KANSAS CITY, Kan. — Doctors in the metro are putting out an urgent message about a different kind of health crisis, although it is related to the coronavirus.
People are avoiding a trip to the emergency room over fears of catching COVID-19.
“We know that there are patients who are sitting at home sometimes, maybe having a heart attack, maybe having a stroke that are scared to come in,” said Dr. Mike Lewis with the University of Kansas Health System.
“But we need them to understand: This is very time critical for some of these things that are happening for you and you need to feel comfortable coming to the hospital right now if it’s needed.”

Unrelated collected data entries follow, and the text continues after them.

(* ===== verification/TestApi.v ===== *)
(** * [src/tests/test_api.py]: the API tests, run against the model

    The module builds [client = TestClient(app)] once, at import, and
    not as a context manager, so Starlette never runs the startup hook:
    the tests run against a process whose [_transcriber] is [None].  The
    fixture's comment ("TestClient triggers startup") says otherwise.
    [test_health] and [test_transcribe_with_sample_audio] are modelled
    as functions from the process state to a verdict; [run_test_module]
    runs them in file order on the shared client, and
    [run_test_module_started] runs them after the startup hook, as
    [with TestClient(app)] would.

    [r.json()] is the response body; [k in data] on a dictionary tests
    its keys; [data.text] on a dictionary raises [AttributeError]. *)

From stdpp Require Import base list gmap strings.
From Stdlib Require Import ZArith QArith String.
From Stdlib.Init Require Import Byte.
From S2P Require Import Prelude PyValue Backend Transcriber Service.

(** The verdict of one test function. *)
Inductive verdict : Type :=
| Passed
| Failed (why : string).

(** [k in d] for a dictionary [d]. *)
Definition py_contains (k : string) (d : pyval) : bool :=
  match d with
  | PDict kvs => existsb (fun kv => String.eqb kv.1 k) kvs
  | _ => false
  end.

Definition attribute_error : string := "AttributeError: 'dict' object has no attribute 'text'".

Section Tests.
Context `{Backend}.

(** [test_health] (lines 14-18) *)
Definition test_health (model_name : string) (a : App) : verdict * App :=
  let '(o, a') := handle model_name GetHealth a in
  (match o with
   | Normal r =>
       if Z.eqb (status r) 200 then
         if py_contains "status" (body r) then Passed
         else Failed "assert 'status' in data"
       else Failed "assert r.status_code == 200"
   | Raised _ => Failed "unhandled exception"
   end, a').

(** The upload the test posts: [files={"file": ("hello.m4a", fh)}]. *)
Definition sample_upload (bytes : list byte) : UploadFile :=
  mk_upload (Some "hello.m4a") None bytes.

(** [test_transcribe_with_sample_audio] (lines 20-32); [sample] is the
    content of [sample_audio/hello.m4a], [None] when it is missing. *)
Definition test_transcribe (model_name : string) (sample : option (list byte)) (a : App)
    : verdict * App :=
  match sample with
  | None => (Failed "assert sample.exists()", a)
  | Some bytes =>
      let '(o, a') := handle model_name (PostTranscribe (sample_upload bytes)) a in
      (match o with
       | Normal r =>
           if Z.eqb (status r) 200 then
             if py_contains "text" (body r) then Failed attribute_error
             else Failed "assert 'text' in data"
           else if Z.eqb (status r) 503 || Z.eqb (status r) 400 then Passed
           else Failed "assert r.status_code in (503, 400)"
       | Raised _ => Failed "unhandled exception"
       end, a')
  end.

(** The module as pytest runs it: both tests, in order, on one client
    whose startup hook never ran. *)
Definition run_test_module (model_name : string) (sample : option (list byte)) (w0 : World)
    : list verdict :=
  let a0 := mkApp None w0 in
  let '(v1, a1) := test_health model_name a0 in
  let '(v2, _) := test_transcribe model_name sample a1 in
  [v1; v2].

(** The same module on a client entered with [with TestClient(app)],
    which runs the startup hook first. *)
Definition run_test_module_started (model_name : string) (sample : option (list byte))
    (w0 : World) : list verdict :=
  let a0 := (startup_event model_name (mkApp None w0)).2 in
  let '(v1, a1) := test_health model_name a0 in
  let '(v2, _) := test_transcribe model_name sample a1 in
  [v1; v2].

(** ** Theorems *)

(** [test_health] passes in every state of the service, and the health
    check changes nothing. *)
Lemma test_health_passes model_name a :
  test_health model_name a = (Passed, a).
Proof. unfold test_health. by rewrite handle_health_eq. Qed.

(** C23: Whenever the service answers the sample upload with 200, the test
    fails: [data.text] raises [AttributeError] on the dictionary
    [r.json()] returns (or, without a ["text"] key, the assertion
    before it fails). *)
Theorem test_transcribe_fails_on_success model_name bytes a r a' :
  handle model_name (PostTranscribe (sample_upload bytes)) a = (Normal r, a') ->
  status r = 200%Z ->
  exists why, test_transcribe model_name (Some bytes) a = (Failed why, a') /\
    (py_contains "text" (body r) = true -> why = attribute_error).
Proof.
  intros Hh Hs. unfold test_transcribe. rewrite Hh, Hs. simpl.
  destruct (py_contains "text" (body r)); eexists; split; try done.
Qed.

(** C24: Without the startup hook the module passes whatever the sample is:
    the service is never ready, [POST /transcribe] answers 503, and the
    test accepts 503; transcription is never exercised. *)
Theorem tests_pass_without_startup model_name bytes w0 :
  run_test_module model_name (Some bytes) w0 = [Passed; Passed].
Proof.
  unfold run_test_module. rewrite test_health_passes.
  unfold test_transcribe. rewrite handle_transcribe_eq, transcribe_not_ready by done.
  reflexivity.
Qed.
End Tests.

(** ** Witnesses and runs on the toy backend *)

(** The response the toy service gives the test's upload. *)
Definition toy_sample_response : http_response :=
  match (handle "base" (PostTranscribe (sample_upload [x01])) (app_started "base")).1 with
  | Normal r => r
  | Raised _ => mk_response 0 PNone
  end.

Lemma test_transcribe_fails_on_success_witness :
  exists why, test_transcribe "base" (Some [x01]) (app_started "base") =
      (Failed why, (handle "base" (PostTranscribe (sample_upload [x01])) (app_started "base")).2) /\
    (py_contains "text" (body toy_sample_response) = true -> why = attribute_error).
Proof.
  apply (test_transcribe_fails_on_success "base" [x01] (app_started "base") toy_sample_response);
    vm_compute; reflexivity.
Defined.

(** With the startup hook run and a model that transcribes, the second
    test of the module fails with [AttributeError]. *)
Example tests_with_startup_fail :
  run_test_module_started (H := ToyBackend) "base" (Some [x01]) world0 =
    [Passed; Failed attribute_error].
Proof. vm_compute. reflexivity. Qed.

It’s a message shared by a metro mother and 17-year-old.
Kelby Wilchie will be a senior at Center High School next year. Fun-loving and active, Wilchie couldn’t quite understand what was happening to her back on April 27.
“I didn’t know. I thought I just had a headache,” Wilchie said.
The teenager was actually suffering from a massive stroke. The kind of medical emergency where every passing second can have an impact on long term recovery prospects.
“The longer you wait the more difficult it going to be to intervene and minimize the complications afterward,” Lewis said. “There is maybe no safer place than a hospital right now.”
As for Wilchie, she has a long road to recovery but has set a goal to walk across the stage at graduation next spring. Her long term goal is to become a doctor.
“I’ve always wanted to work in something like this, something that’s bigger than myself,” Wilchie said.